Problem:
Please print the entries below exactly, from the line with "rewrite finish_revisions in Hrv." through the line with "om_sum (fun o => Z.of_nat (length (va_records o))) (vo_xstocks", including both of those lines and leaving out all others.

__________

(** C36: No dividend is counted twice unnoticed: among the current events of all
    assets, one carries the duplicate flag exactly when the announcement that
    is its candidate is also the candidate of a different current event. *)
Theorem dossier_flags_duplicates (env : reader_env) (reportBytes : bytes) (report : json) (supplement : option json) (supplementBytes : option bytes)
    (requestedYear : Z) (now maxAge : option Z) (d : QualificationDossier) :
  buildQualificationDossier env reportBytes report supplement supplementBytes requestedYear now maxAge = Ok d -> duplicates_flagged d.
Proof.
  intros (supplied & ib & reviews & u & Hm)%build_made. destruct (made_assets _ _ _ _ _ Hm) as (sb & Ea & _).
  pose proof (mo_reviews _ _ _ _ _ Hm) as (_ & Hok & Hdist & Hu). cbn in Hok, Hdist, Hu.
  intros a rv announcement Hin Hrv Hl. rewrite Ea in *. apply list_elem_of_fmap in Hin as (a0 & -> & Ha0).
  rewrite finish_revisions in Hrv. apply list_elem_of_fmap in Hrv as (rv0 & -> & Hrv0). rewrite flag_record in *. rewrite flag_linked in Hl.
  assert (Hused : eventId (rv_record rv0) ∈ used u announcement) by (apply Hu; by exists a0, rv0).
  assert (Hflag : DUPLICATE ∈ rv_blockers (flag_review u rv0) <-> duplicated u announcement = true).
  { rewrite flag_blockers. split; [|by eauto]. intros [Hx|(_ & a' & Hl' & Hd)]; [|by rewrite (linked_determines _ _ _ _ _ Hl Hl')].
    destruct (ok_not_flagged _ _ _ (proj1 (Forall_forall _ _) Hok _ Ha0) rv0 Hrv0 Hx). }
  rewrite Hflag, (duplicated_spec _ _ _ Hdist Hused). split.
  - intros (event & (a' & rv' & Ha' & Hrv' & Hl')%Hu & Hne). exists (finish (supplied ≫= chosen (qd_selected d)) sb u a'), (flag_review u rv'), event.
    rewrite finish_revisions, flag_linked. split; [by apply list_elem_of_fmap_2|]. split; [by apply list_elem_of_fmap_2|done].
  - intros (a' & rv' & event & (a1 & -> & Ha1)%list_elem_of_fmap & Hrv' & Hl' & Hne). rewrite finish_revisions in Hrv'.
    apply list_elem_of_fmap in Hrv' as (rv1 & -> & Hrv1). rewrite flag_linked in Hl'. exists event. split; [|done]. apply Hu. by exists a1, rv1.
Qed.

(** ** Accepted reports *)

(** What an accepted report names: assets of the catalog, each once, and the
    records of events of selected xStocks, each of its asset and of the
    registry observed with it, within the limit. *)
Definition accepted (v : ValidatedObservation) : Prop :=
  vo_selected v ⊆ SELECTED_ASSETS /\ NoDup (symbol <$> vo_selected v) /\ 1 <= Z.of_nat (length (vo_selected v)) <= QUALIFICATION_MAX_ASSETS /\
  (forall s o, om_get (vo_xstocks v) s = Some o ->
     exists asset, asset ∈ vo_selected v /\ symbol asset = s /\ issuerId asset = xstocks /\
       Forall (fun r => event_matches (va_registry o) asset r = true) (va_records o)) /\
  om_sum (fun o => Z.of_nat (length (va_records o))) (vo_xstocks v) + Z.of_nat (length (vo_requestObservations v)) <= QUALIFICATION_MAX_SOURCE_RECORDS.

Lemma exactAsset_catalog v asset : exactAsset v = Ok asset -> asset ∈ SELECTED_ASSETS /\ catalog_asset (symbol asset) = Some asset.
Proof.
  unfold exactAsset. intros H. minv H. 
  match goal with R : match catalog_asset ?s with _ => _ end = _ |- _ => destruct (catalog_asset s) as [frozen|] eqn:Hf; [|done]; minv R end.
  unfold catalog_asset in Hf.
  pose proof Hf as [Hin Hb]%find_some. breflect. split; [by apply list_elem_of_In|]. unfold catalog_asset. by rewrite Hb.
Qed.

Lemma mapM_Forall {A B} (f : A -> res B) (P : B -> Prop) l l' : mapM f l = Ok l' -> (forall a b, f a = Ok b -> P b) -> Forall P l'.
Proof. intros H Hf. apply Forall_forall. intros b Hb. destruct (mapM_Ok _ _ _ _ H Hb) as (a & _ & Ha). by eapply Hf. Qed.
Lemma mapM_length {A B} (f : A -> res B) l l' : mapM f l = Ok l' -> length l' = length l.
Proof. revert l'. induction l as [|a l IH]; cbn; intros l' H; minv H; cbn; [done|]. by rewrite (IH _ R1). Qed.

(** What the loop over the issuers keeps of what it has gathered. *)
Record gathered_ok (selected : list SelectedAsset) (g : gathered) : Prop := {
  go_xstocks s o : om_get (g_xstocks g) s = Some o ->
    exists asset, asset ∈ selected /\ symbol asset = s /\ issuerId asset = xstocks /\
      Forall (fun r => event_matches (va_registry o) asset r = true) (va_records o);
  go_seen s : s ∈ (g_xstocks g).*1 -> s ∈ seenAssets g;
  go_count : om_sum (fun o => Z.of_nat (length (va_records o))) (g_xstocks g) + Z.of_nat (length (requestObservations g)) <= sourceRecords g;
}.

__________

Response to this exercise:
  rewrite finish_revisions in Hrv. apply list_elem_of_fmap in Hrv as (rv0 & -> & Hrv0). rewrite flag_record in *. rewrite flag_linked in Hl.
  assert (Hused : eventId (rv_record rv0) ∈ used u announcement) by (apply Hu; by exists a0, rv0).
  assert (Hflag : DUPLICATE ∈ rv_blockers (flag_review u rv0) <-> duplicated u announcement = true).
  { rewrite flag_blockers. split; [|by eauto]. intros [Hx|(_ & a' & Hl' & Hd)]; [|by rewrite (linked_determines _ _ _ _ _ Hl Hl')].
    destruct (ok_not_flagged _ _ _ (proj1 (Forall_forall _ _) Hok _ Ha0) rv0 Hrv0 Hx). }
  rewrite Hflag, (duplicated_spec _ _ _ Hdist Hused). split.
  - intros (event & (a' & rv' & Ha' & Hrv' & Hl')%Hu & Hne). exists (finish (supplied ≫= chosen (qd_selected d)) sb u a'), (flag_review u rv'), event.
    rewrite finish_revisions, flag_linked. split; [by apply list_elem_of_fmap_2|]. split; [by apply list_elem_of_fmap_2|done].
  - intros (a' & rv' & event & (a1 & -> & Ha1)%list_elem_of_fmap & Hrv' & Hl' & Hne). rewrite finish_revisions in Hrv'.
    apply list_elem_of_fmap in Hrv' as (rv1 & -> & Hrv1). rewrite flag_linked in Hl'. exists event. split; [|done]. apply Hu. by exists a1, rv1.
Qed.

(** ** Accepted reports *)

(** What an accepted report names: assets of the catalog, each once, and the
    records of events of selected xStocks, each of its asset and of the
    registry observed with it, within the limit. *)
Definition accepted (v : ValidatedObservation) : Prop :=
  vo_selected v ⊆ SELECTED_ASSETS /\ NoDup (symbol <$> vo_selected v) /\ 1 <= Z.of_nat (length (vo_selected v)) <= QUALIFICATION_MAX_ASSETS /\
  (forall s o, om_get (vo_xstocks v) s = Some o ->
     exists asset, asset ∈ vo_selected v /\ symbol asset = s /\ issuerId asset = xstocks /\
       Forall (fun r => event_matches (va_registry o) asset r = true) (va_records o)) /\
  om_sum (fun o => Z.of_nat (length (va_records o))) (vo_xstocks v) + Z.of_nat (length (vo_requestObservations v)) <= QUALIFICATION_MAX_SOURCE_RECORDS.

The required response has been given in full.